**Dataset extract**
━━━━━━━━━━
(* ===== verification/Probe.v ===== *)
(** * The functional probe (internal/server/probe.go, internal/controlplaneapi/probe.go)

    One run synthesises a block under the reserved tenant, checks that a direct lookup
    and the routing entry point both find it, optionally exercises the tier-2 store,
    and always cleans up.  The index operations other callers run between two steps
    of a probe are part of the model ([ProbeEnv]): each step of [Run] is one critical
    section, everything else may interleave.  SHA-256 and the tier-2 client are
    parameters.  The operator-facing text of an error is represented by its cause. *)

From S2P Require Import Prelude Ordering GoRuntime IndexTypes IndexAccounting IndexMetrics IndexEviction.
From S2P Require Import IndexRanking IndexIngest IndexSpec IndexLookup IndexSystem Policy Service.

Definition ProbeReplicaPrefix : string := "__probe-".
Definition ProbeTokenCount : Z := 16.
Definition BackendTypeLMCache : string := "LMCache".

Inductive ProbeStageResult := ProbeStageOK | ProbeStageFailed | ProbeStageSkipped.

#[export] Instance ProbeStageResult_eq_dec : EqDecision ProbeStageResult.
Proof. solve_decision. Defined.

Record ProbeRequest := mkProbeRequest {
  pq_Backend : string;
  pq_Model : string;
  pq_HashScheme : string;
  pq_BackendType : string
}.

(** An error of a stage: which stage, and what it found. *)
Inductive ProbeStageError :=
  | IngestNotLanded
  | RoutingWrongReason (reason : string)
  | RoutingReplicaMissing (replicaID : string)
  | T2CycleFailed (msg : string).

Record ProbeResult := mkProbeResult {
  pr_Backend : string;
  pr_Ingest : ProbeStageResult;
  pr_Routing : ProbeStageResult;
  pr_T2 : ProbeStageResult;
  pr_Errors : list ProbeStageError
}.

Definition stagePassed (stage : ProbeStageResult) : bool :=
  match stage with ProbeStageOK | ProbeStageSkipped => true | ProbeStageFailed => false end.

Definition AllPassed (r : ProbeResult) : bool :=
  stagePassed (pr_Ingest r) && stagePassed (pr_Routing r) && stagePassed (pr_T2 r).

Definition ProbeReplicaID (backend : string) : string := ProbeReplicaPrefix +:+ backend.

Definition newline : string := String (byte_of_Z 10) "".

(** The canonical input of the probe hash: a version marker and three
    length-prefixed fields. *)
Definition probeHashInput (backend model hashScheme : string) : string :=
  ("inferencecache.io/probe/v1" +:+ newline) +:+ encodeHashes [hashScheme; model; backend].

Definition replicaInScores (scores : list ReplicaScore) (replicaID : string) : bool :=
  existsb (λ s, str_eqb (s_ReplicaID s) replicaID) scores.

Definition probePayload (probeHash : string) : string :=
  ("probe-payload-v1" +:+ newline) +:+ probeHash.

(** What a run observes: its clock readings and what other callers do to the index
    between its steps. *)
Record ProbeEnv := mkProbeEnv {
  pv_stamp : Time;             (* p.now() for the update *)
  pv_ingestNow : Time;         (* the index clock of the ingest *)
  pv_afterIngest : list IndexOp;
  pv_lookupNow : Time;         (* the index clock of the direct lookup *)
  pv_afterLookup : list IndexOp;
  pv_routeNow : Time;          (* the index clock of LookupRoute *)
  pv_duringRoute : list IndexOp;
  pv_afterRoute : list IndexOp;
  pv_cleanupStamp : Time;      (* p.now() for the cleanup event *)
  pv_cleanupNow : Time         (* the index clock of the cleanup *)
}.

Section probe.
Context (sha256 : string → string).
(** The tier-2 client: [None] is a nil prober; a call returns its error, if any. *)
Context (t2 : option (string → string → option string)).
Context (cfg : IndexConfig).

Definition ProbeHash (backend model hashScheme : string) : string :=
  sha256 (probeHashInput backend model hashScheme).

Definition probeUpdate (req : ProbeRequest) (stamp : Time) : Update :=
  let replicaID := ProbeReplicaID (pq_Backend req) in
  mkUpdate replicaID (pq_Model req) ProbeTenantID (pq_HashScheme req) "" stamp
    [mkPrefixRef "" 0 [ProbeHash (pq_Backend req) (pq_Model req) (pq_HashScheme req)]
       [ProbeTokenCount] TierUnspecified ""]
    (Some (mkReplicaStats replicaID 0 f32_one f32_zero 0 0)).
━━━━━━━━━━
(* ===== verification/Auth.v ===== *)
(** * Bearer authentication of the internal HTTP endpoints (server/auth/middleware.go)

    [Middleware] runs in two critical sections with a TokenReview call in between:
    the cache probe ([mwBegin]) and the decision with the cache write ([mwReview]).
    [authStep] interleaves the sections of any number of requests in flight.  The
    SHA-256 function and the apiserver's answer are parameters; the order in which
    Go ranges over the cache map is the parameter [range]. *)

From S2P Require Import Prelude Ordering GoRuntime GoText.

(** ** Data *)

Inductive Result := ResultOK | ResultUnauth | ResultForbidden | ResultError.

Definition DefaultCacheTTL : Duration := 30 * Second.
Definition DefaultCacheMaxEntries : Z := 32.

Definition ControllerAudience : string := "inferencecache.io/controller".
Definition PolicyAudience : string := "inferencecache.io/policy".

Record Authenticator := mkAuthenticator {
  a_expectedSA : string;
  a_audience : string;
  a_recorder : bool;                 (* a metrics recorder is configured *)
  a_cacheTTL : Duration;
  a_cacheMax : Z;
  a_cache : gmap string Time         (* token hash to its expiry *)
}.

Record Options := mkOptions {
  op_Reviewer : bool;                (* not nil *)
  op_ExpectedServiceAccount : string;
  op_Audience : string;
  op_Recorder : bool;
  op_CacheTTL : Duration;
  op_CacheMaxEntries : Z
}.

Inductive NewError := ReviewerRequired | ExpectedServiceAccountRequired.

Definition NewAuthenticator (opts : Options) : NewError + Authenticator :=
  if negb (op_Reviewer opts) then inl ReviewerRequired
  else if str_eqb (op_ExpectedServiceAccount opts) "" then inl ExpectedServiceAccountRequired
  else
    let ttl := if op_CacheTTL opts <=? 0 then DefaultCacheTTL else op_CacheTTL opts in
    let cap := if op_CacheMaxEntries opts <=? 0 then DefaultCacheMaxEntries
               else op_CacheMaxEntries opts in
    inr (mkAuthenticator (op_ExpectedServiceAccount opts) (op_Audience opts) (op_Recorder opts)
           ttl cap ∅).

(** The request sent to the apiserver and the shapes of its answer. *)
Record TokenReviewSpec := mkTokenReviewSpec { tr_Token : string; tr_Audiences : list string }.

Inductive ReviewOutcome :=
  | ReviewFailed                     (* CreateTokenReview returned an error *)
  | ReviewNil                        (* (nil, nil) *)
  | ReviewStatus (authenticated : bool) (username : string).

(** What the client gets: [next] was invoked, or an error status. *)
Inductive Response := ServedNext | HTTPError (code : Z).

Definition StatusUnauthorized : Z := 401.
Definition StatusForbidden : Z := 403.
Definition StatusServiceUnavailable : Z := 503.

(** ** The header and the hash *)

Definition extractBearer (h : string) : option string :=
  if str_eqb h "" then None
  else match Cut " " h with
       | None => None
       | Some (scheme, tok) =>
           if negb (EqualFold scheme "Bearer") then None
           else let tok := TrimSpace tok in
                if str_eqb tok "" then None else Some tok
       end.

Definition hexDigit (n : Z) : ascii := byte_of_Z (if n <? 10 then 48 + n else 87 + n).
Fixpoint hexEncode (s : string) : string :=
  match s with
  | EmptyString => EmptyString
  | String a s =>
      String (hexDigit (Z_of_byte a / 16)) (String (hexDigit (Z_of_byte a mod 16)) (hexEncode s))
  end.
━━━━━━━━━━
**Exercise requirements**
In the entries above, please find the line with "#[export] Instance ProbeStageResult_eq_dec" and the line with "pr_Ingest : ProbeStageResult;", then write out exactly those two lines and every line between them, and nothing more.

**Result for this exercise**
#[export] Instance ProbeStageResult_eq_dec : EqDecision ProbeStageResult.
Proof. solve_decision. Defined.

Record ProbeRequest := mkProbeRequest {
  pq_Backend : string;
  pq_Model : string;
  pq_HashScheme : string;
  pq_BackendType : string
}.

(** An error of a stage: which stage, and what it found. *)
Inductive ProbeStageError :=
  | IngestNotLanded
  | RoutingWrongReason (reason : string)
  | RoutingReplicaMissing (replicaID : string)
  | T2CycleFailed (msg : string).

Record ProbeResult := mkProbeResult {
  pr_Backend : string;
  pr_Ingest : ProbeStageResult;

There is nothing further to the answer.